INSTRUCTIONS FOR THE TASK:
Below are entries. Reproduce exactly the lines between the line holding "StateManager.state := VObj state;" and the line holding "intros Hv. induction", inclusive, and only those.

[Stored items]
::::

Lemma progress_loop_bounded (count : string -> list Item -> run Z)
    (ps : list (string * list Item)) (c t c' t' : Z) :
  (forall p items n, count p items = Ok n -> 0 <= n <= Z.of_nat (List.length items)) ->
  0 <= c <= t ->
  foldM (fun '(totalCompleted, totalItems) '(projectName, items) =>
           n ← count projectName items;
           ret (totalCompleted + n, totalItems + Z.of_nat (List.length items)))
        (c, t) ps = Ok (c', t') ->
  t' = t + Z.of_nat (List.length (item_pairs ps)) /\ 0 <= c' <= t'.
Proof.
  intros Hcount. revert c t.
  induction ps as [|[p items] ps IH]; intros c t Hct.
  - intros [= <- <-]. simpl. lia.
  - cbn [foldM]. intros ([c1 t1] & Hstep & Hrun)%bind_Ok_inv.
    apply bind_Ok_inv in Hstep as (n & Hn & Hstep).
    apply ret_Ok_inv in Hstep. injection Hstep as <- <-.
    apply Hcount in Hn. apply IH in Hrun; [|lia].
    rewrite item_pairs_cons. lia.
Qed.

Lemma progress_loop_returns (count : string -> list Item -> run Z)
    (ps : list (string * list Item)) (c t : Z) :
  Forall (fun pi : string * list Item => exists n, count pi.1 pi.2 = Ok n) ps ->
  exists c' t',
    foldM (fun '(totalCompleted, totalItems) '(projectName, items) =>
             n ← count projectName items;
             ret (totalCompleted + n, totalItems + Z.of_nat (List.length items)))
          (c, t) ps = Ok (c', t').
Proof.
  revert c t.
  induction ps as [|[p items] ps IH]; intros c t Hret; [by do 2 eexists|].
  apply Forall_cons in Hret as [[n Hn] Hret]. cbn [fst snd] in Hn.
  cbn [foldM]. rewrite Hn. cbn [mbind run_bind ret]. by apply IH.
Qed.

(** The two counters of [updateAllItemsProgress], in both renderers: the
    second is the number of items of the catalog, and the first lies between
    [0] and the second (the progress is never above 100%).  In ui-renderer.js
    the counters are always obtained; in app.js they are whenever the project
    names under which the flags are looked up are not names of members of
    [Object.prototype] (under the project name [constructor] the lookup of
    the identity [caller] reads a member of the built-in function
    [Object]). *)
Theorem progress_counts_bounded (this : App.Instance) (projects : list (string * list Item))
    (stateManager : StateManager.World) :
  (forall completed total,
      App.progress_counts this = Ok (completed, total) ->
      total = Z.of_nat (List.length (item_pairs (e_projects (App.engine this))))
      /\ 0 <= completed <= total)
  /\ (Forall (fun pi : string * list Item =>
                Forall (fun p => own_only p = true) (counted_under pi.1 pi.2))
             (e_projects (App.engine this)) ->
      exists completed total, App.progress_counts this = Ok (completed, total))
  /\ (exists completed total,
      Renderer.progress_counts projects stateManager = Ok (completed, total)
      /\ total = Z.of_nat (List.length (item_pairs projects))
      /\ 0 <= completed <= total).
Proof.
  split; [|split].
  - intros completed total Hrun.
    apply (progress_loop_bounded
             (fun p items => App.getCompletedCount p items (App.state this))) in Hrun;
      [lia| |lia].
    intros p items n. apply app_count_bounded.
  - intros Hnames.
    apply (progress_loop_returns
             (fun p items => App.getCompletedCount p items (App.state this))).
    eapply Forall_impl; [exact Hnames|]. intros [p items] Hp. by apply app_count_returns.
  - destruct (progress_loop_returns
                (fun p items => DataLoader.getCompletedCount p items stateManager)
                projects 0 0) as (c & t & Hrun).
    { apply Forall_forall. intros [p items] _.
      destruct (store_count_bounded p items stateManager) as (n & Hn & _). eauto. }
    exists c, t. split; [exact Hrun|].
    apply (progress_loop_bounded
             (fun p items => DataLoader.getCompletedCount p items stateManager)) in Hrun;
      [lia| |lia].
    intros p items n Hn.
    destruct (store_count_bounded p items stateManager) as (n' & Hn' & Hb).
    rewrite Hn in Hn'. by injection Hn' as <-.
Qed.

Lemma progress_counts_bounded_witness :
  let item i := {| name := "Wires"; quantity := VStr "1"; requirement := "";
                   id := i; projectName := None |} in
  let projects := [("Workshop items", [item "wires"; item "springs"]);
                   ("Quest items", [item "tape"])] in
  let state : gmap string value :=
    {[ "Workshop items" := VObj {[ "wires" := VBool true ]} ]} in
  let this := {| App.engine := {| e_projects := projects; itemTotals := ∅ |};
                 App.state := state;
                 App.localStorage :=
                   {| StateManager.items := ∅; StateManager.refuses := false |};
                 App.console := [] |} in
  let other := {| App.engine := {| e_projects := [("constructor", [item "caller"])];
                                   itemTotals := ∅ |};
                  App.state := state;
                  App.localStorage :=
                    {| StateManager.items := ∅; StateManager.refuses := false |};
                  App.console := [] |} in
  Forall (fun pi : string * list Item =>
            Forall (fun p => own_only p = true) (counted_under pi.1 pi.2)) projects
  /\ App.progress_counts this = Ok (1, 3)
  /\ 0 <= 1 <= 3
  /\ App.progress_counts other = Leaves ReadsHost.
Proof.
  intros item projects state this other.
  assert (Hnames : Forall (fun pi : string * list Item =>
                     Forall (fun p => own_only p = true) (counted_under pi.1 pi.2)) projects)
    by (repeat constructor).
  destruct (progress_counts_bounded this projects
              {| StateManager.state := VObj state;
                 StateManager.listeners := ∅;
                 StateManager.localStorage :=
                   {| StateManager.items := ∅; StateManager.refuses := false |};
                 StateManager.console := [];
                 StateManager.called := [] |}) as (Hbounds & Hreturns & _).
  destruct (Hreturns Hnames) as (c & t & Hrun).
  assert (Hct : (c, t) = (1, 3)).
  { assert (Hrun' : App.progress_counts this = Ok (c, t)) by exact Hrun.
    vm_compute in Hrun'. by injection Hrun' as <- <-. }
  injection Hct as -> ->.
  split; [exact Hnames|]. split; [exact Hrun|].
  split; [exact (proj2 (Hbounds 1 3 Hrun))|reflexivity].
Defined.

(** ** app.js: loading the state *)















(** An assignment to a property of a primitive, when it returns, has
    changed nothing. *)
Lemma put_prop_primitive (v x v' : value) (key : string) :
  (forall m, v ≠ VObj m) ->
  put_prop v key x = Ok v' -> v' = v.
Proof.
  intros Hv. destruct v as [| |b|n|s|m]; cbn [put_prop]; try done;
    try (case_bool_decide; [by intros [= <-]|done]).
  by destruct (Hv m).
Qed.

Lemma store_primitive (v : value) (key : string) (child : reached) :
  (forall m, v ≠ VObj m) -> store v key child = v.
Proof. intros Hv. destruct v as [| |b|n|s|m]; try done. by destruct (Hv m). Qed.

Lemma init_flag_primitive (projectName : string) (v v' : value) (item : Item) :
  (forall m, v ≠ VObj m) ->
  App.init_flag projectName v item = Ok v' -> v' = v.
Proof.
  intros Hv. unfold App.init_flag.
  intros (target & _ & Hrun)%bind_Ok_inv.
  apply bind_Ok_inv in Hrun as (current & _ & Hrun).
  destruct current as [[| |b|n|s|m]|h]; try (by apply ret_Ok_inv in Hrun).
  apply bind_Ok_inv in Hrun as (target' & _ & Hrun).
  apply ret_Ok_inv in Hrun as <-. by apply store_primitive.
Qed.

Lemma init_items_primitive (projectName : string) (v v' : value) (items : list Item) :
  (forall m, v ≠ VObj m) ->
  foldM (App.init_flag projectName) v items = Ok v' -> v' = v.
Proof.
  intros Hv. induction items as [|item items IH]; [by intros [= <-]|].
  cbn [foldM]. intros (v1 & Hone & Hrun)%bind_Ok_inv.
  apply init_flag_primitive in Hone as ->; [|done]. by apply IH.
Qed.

::::

TASK ANSWER:
              {| StateManager.state := VObj state;
                 StateManager.listeners := ∅;
                 StateManager.localStorage :=
                   {| StateManager.items := ∅; StateManager.refuses := false |};
                 StateManager.console := [];
                 StateManager.called := [] |}) as (Hbounds & Hreturns & _).
  destruct (Hreturns Hnames) as (c & t & Hrun).
  assert (Hct : (c, t) = (1, 3)).
  { assert (Hrun' : App.progress_counts this = Ok (c, t)) by exact Hrun.
    vm_compute in Hrun'. by injection Hrun' as <- <-. }
  injection Hct as -> ->.
  split; [exact Hnames|]. split; [exact Hrun|].
  split; [exact (proj2 (Hbounds 1 3 Hrun))|reflexivity].
Defined.

(** ** app.js: loading the state *)















(** An assignment to a property of a primitive, when it returns, has
    changed nothing. *)
Lemma put_prop_primitive (v x v' : value) (key : string) :
  (forall m, v ≠ VObj m) ->
  put_prop v key x = Ok v' -> v' = v.
Proof.
  intros Hv. destruct v as [| |b|n|s|m]; cbn [put_prop]; try done;
    try (case_bool_decide; [by intros [= <-]|done]).
  by destruct (Hv m).
Qed.

Lemma store_primitive (v : value) (key : string) (child : reached) :
  (forall m, v ≠ VObj m) -> store v key child = v.
Proof. intros Hv. destruct v as [| |b|n|s|m]; try done. by destruct (Hv m). Qed.

Lemma init_flag_primitive (projectName : string) (v v' : value) (item : Item) :
  (forall m, v ≠ VObj m) ->
  App.init_flag projectName v item = Ok v' -> v' = v.
Proof.
  intros Hv. unfold App.init_flag.
  intros (target & _ & Hrun)%bind_Ok_inv.
  apply bind_Ok_inv in Hrun as (current & _ & Hrun).
  destruct current as [[| |b|n|s|m]|h]; try (by apply ret_Ok_inv in Hrun).
  apply bind_Ok_inv in Hrun as (target' & _ & Hrun).
  apply ret_Ok_inv in Hrun as <-. by apply store_primitive.
Qed.

Lemma init_items_primitive (projectName : string) (v v' : value) (items : list Item) :
  (forall m, v ≠ VObj m) ->
  foldM (App.init_flag projectName) v items = Ok v' -> v' = v.
Proof.
  intros Hv. induction items as [|item items IH]; [by intros [= <-]|].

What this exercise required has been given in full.